▶ [Assignment]: Repeat the records below exactly.

▶ [Data records]:
Lemma queryMin_rec_pending T_max view fuel i s e l r st a v st' tr :
  pre st i s e a -> (Z.to_nat (e - s) < fuel)%nat -> L st i = 0 ->
  queryMin_rec T_max view fuel i s e l r st = Ok (v, st', tr) -> L st' i = 0.
Proof.
  intros Hp Hf HL. pose proof (pre_range _ _ _ _ _ Hp) as (Hi & Hse & He).
  destruct fuel as [|fuel]; [lia|]. cbn [queryMin_rec].
  destruct ((s >? r) || (e <? l)) eqn:Edis; [by intros [= _ <- _]|].
  destruct (updateLazy_pre _ _ _ _ _ Hp) as (st1 & E1 & F1 & P1 & L1 & G1).
  unfold bind at 1. rewrite E1.
  destruct ((s >=? l) && (e <=? r)) eqn:Ecov.
  { pose proof (pre_range _ _ _ _ _ P1). pose proof (pre_wf _ _ _ _ _ P1) as (_ & Ht1 & _).
    rewrite get_tree_view_ok by lia. by intros [= _ <- _]. }
  assert (s < e) as Hlt by lia.
  pose proof (mid_bounds s e ltac:(lia) Hlt) as Hm.
  pose proof (mid_halves s e ltac:(lia) Hlt) as Hh.
  destruct (queryMin_rec_spec T_max view fuel (2 * i) s (Z.quot (s + e) 2) l r st1 a)
    as (st2 & tr2 & E2 & F2 & P2 & G2); [by apply pre_left|lia|].
  destruct (queryMin_rec_spec T_max view fuel (2 * i + 1) (Z.quot (s + e) 2 + 1) e l r st2 a)
    as (st3 & tr3 & E3 & F3 & P3 & G3);
    [apply (pre_frame_l st1); [lia|by apply pre_right|done]|lia|].
  destruct (children_frames st1 st2 st3 i) as (_ & _ & HL3); [lia|done|done|].
  unfold bind. rewrite E2, E3. cbn. intros [= _ <- _]. congruence.
Qed.

Lemma settled_frame st st' a a' :
  settled st a -> frame 1 st st' -> Rep st' a' -> L st' 1 = 0 -> settled st' a'.
Proof.
  intros (_ & _ & HT0 & HL0) [_ Hf] Ha' HL'.
  destruct (Hf 0) as [E1 E2].
  { intros Hd. apply desc_ge in Hd; lia. }
  split; [done|]. split; [done|]. split; congruence.
Qed.

Lemma querySum_settled fuel l r st a :
  settled st a -> (Z.to_nat (n st) <= fuel)%nat ->
  exists v st' tr,
    querySum fuel l r st = Ok (v, st', tr) /\ n st' = n st /\ settled st' a.
Proof.
  intros Hs Hf. pose proof Hs as (Ha & HL & _). pose proof (pre_range _ _ _ _ _ Ha).
  destruct (queryRange_spec fuel 1 0 (n st - 1) l r st a Ha ltac:(lia))
    as (st' & tr & E & F & P & _).
  pose proof (frame_n _ _ _ F) as Hn.
  eexists _, st', tr. unfold querySum. rewrite bind_get_n.
  split; [exact E|]. split; [done|].
  eapply (settled_frame st); [exact Hs|done|unfold Rep; by rewrite Hn|].
  eapply queryRange_pending; [exact Ha| |done|exact E]. lia.
Qed.

Lemma getCurrentArray_loop_settled fuel a count : forall i res st,
  settled st a -> (Z.to_nat (n st) <= fuel)%nat ->
  forall res' st' tr,
    getCurrentArray_loop count fuel i res st = Ok (res', st', tr) ->
    n st' = n st /\ settled st' a.
Proof.
  induction count as [|count IH]; intros i res st Hs Hf res' st' tr; [done|].
  cbn [getCurrentArray_loop]. rewrite bind_get_n.
  destruct (i <? n st); [|by intros [= _ <- _]].
  destruct (querySum_settled fuel i i st a Hs Hf) as (v & st1 & tr1 & E1 & Hn1 & Hs1).
  unfold bind. rewrite E1. destruct (vset res i v) as [res1|]; [|done].
  destruct (getCurrentArray_loop count fuel (i + 1) res1 st1) as [[[r2 st2] tr2]|] eqn:E2; [|done].
  intros [= _ <- _]. destruct (IH _ _ _ Hs1 ltac:(lia) _ _ _ E2) as [Hn2 Hs2].
  split; [congruence|done].
Qed.

Lemma exec_settled T_max fuel o st a :
  settled st a -> (Z.to_nat (n st) <= fuel)%nat ->
  exists x st' tr,
    exec T_max fuel o st = Ok (x, st', tr)
    /\ n st' = n st /\ settled st' (abs_state (n st) o a).
Proof.
  intros Hs Hf. pose proof Hs as (Ha & HL & _). pose proof (pre_range _ _ _ _ _ Ha).
  destruct o as [l r v|l r|idx v|l r|]; cbn [exec abs_state].
  - destruct (updateRange_rec_spec fuel 1 0 (n st - 1) l r v st a Ha ltac:(lia))
      as (st' & tr & E & F & P & HL' & _).
    pose proof (frame_n _ _ _ F) as Hn.
    eexists _, st', _. split; [|split; [done|]].
    + eapply bind_ok; [|reflexivity]. unfold updateRange. rewrite bind_get_n. exact E.
    + eapply (settled_frame st); [exact Hs|done|unfold Rep; by rewrite Hn|done].
  - destruct (querySum_settled fuel l r st a Hs Hf) as (v & st' & tr & E & Hn & Hs').
    eexists _, st', _. split; [|done]. eapply bind_ok; [exact E|reflexivity].
  - destruct (updatePoint_rec_spec fuel 1 0 (n st - 1) idx v st a Ha ltac:(lia))
      as (st' & tr & E & F & P & HL' & _).
    pose proof (frame_n _ _ _ F) as Hn.
    eexists _, st', _. split; [|split; [done|]].
    + eapply bind_ok; [|reflexivity]. unfold updatePoint. rewrite bind_get_n. exact E.
    + eapply (settled_frame st); [exact Hs|done|unfold Rep; by rewrite Hn|done].
  - destruct (queryMin_rec_spec T_max id fuel 1 0 (n st - 1) l r st a Ha ltac:(lia))
      as (st' & tr & E & F & P & _).
    pose proof (frame_n _ _ _ F) as Hn.
    eexists _, st', _. split; [|split; [done|]].
    + eapply bind_ok; [|reflexivity]. unfold queryMin. rewrite bind_get_n. exact E.
    + eapply (settled_frame st); [exact Hs|done|unfold Rep; by rewrite Hn|].
      eapply queryMin_rec_pending; [exact Ha| |done|exact E]. lia.
  - destruct (getCurrentArray_spec fuel (S fuel) st a Ha Hf ltac:(lia))
      as (st' & tr & E & Hn & _).
    unfold getCurrentArray in E. rewrite bind_get_n in E.
    destruct (getCurrentArray_loop_settled fuel a _ _ _ _ Hs Hf _ _ _ E) as [_ Hs'].
    eexists _, st', _. split; [|done].
    eapply bind_ok; [|reflexivity]. unfold getCurrentArray. rewrite bind_get_n. exact E.
Qed.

▶ [Task result]:
Lemma queryMin_rec_pending T_max view fuel i s e l r st a v st' tr :
  pre st i s e a -> (Z.to_nat (e - s) < fuel)%nat -> L st i = 0 ->
  queryMin_rec T_max view fuel i s e l r st = Ok (v, st', tr) -> L st' i = 0.
Proof.
  intros Hp Hf HL. pose proof (pre_range _ _ _ _ _ Hp) as (Hi & Hse & He).
  destruct fuel as [|fuel]; [lia|]. cbn [queryMin_rec].
  destruct ((s >? r) || (e <? l)) eqn:Edis; [by intros [= _ <- _]|].
  destruct (updateLazy_pre _ _ _ _ _ Hp) as (st1 & E1 & F1 & P1 & L1 & G1).
  unfold bind at 1. rewrite E1.
  destruct ((s >=? l) && (e <=? r)) eqn:Ecov.
  { pose proof (pre_range _ _ _ _ _ P1). pose proof (pre_wf _ _ _ _ _ P1) as (_ & Ht1 & _).
    rewrite get_tree_view_ok by lia. by intros [= _ <- _]. }
  assert (s < e) as Hlt by lia.
  pose proof (mid_bounds s e ltac:(lia) Hlt) as Hm.
  pose proof (mid_halves s e ltac:(lia) Hlt) as Hh.
  destruct (queryMin_rec_spec T_max view fuel (2 * i) s (Z.quot (s + e) 2) l r st1 a)
    as (st2 & tr2 & E2 & F2 & P2 & G2); [by apply pre_left|lia|].
  destruct (queryMin_rec_spec T_max view fuel (2 * i + 1) (Z.quot (s + e) 2 + 1) e l r st2 a)
    as (st3 & tr3 & E3 & F3 & P3 & G3);
    [apply (pre_frame_l st1); [lia|by apply pre_right|done]|lia|].
  destruct (children_frames st1 st2 st3 i) as (_ & _ & HL3); [lia|done|done|].
  unfold bind. rewrite E2, E3. cbn. intros [= _ <- _]. congruence.
Qed.

Lemma settled_frame st st' a a' :
  settled st a -> frame 1 st st' -> Rep st' a' -> L st' 1 = 0 -> settled st' a'.
Proof.
  intros (_ & _ & HT0 & HL0) [_ Hf] Ha' HL'.
  destruct (Hf 0) as [E1 E2].
  { intros Hd. apply desc_ge in Hd; lia. }
  split; [done|]. split; [done|]. split; congruence.
Qed.

Lemma querySum_settled fuel l r st a :
  settled st a -> (Z.to_nat (n st) <= fuel)%nat ->
  exists v st' tr,
    querySum fuel l r st = Ok (v, st', tr) /\ n st' = n st /\ settled st' a.
Proof.
  intros Hs Hf. pose proof Hs as (Ha & HL & _). pose proof (pre_range _ _ _ _ _ Ha).
  destruct (queryRange_spec fuel 1 0 (n st - 1) l r st a Ha ltac:(lia))
    as (st' & tr & E & F & P & _).
  pose proof (frame_n _ _ _ F) as Hn.
  eexists _, st', tr. unfold querySum. rewrite bind_get_n.
  split; [exact E|]. split; [done|].
  eapply (settled_frame st); [exact Hs|done|unfold Rep; by rewrite Hn|].
  eapply queryRange_pending; [exact Ha| |done|exact E]. lia.
Qed.

Lemma getCurrentArray_loop_settled fuel a count : forall i res st,
  settled st a -> (Z.to_nat (n st) <= fuel)%nat ->
  forall res' st' tr,
    getCurrentArray_loop count fuel i res st = Ok (res', st', tr) ->
    n st' = n st /\ settled st' a.
Proof.
  induction count as [|count IH]; intros i res st Hs Hf res' st' tr; [done|].
  cbn [getCurrentArray_loop]. rewrite bind_get_n.
  destruct (i <? n st); [|by intros [= _ <- _]].
  destruct (querySum_settled fuel i i st a Hs Hf) as (v & st1 & tr1 & E1 & Hn1 & Hs1).
  unfold bind. rewrite E1. destruct (vset res i v) as [res1|]; [|done].
  destruct (getCurrentArray_loop count fuel (i + 1) res1 st1) as [[[r2 st2] tr2]|] eqn:E2; [|done].
  intros [= _ <- _]. destruct (IH _ _ _ Hs1 ltac:(lia) _ _ _ E2) as [Hn2 Hs2].
  split; [congruence|done].
Qed.

Lemma exec_settled T_max fuel o st a :
  settled st a -> (Z.to_nat (n st) <= fuel)%nat ->
  exists x st' tr,
    exec T_max fuel o st = Ok (x, st', tr)
    /\ n st' = n st /\ settled st' (abs_state (n st) o a).
Proof.
  intros Hs Hf. pose proof Hs as (Ha & HL & _). pose proof (pre_range _ _ _ _ _ Ha).
  destruct o as [l r v|l r|idx v|l r|]; cbn [exec abs_state].
  - destruct (updateRange_rec_spec fuel 1 0 (n st - 1) l r v st a Ha ltac:(lia))
      as (st' & tr & E & F & P & HL' & _).
    pose proof (frame_n _ _ _ F) as Hn.
    eexists _, st', _. split; [|split; [done|]].
    + eapply bind_ok; [|reflexivity]. unfold updateRange. rewrite bind_get_n. exact E.
    + eapply (settled_frame st); [exact Hs|done|unfold Rep; by rewrite Hn|done].
  - destruct (querySum_settled fuel l r st a Hs Hf) as (v & st' & tr & E & Hn & Hs').
    eexists _, st', _. split; [|done]. eapply bind_ok; [exact E|reflexivity].
  - destruct (updatePoint_rec_spec fuel 1 0 (n st - 1) idx v st a Ha ltac:(lia))
      as (st' & tr & E & F & P & HL' & _).
    pose proof (frame_n _ _ _ F) as Hn.
    eexists _, st', _. split; [|split; [done|]].
    + eapply bind_ok; [|reflexivity]. unfold updatePoint. rewrite bind_get_n. exact E.
    + eapply (settled_frame st); [exact Hs|done|unfold Rep; by rewrite Hn|done].
  - destruct (queryMin_rec_spec T_max id fuel 1 0 (n st - 1) l r st a Ha ltac:(lia))
      as (st' & tr & E & F & P & _).
    pose proof (frame_n _ _ _ F) as Hn.
    eexists _, st', _. split; [|split; [done|]].
    + eapply bind_ok; [|reflexivity]. unfold queryMin. rewrite bind_get_n. exact E.
    + eapply (settled_frame st); [exact Hs|done|unfold Rep; by rewrite Hn|].
      eapply queryMin_rec_pending; [exact Ha| |done|exact E]. lia.
  - destruct (getCurrentArray_spec fuel (S fuel) st a Ha Hf ltac:(lia))
      as (st' & tr & E & Hn & _).
    unfold getCurrentArray in E. rewrite bind_get_n in E.
    destruct (getCurrentArray_loop_settled fuel a _ _ _ _ Hs Hf _ _ _ E) as [_ Hs'].
    eexists _, st', _. split; [|done].
    eapply bind_ok; [|reflexivity]. unfold getCurrentArray. rewrite bind_get_n. exact E.
Qed.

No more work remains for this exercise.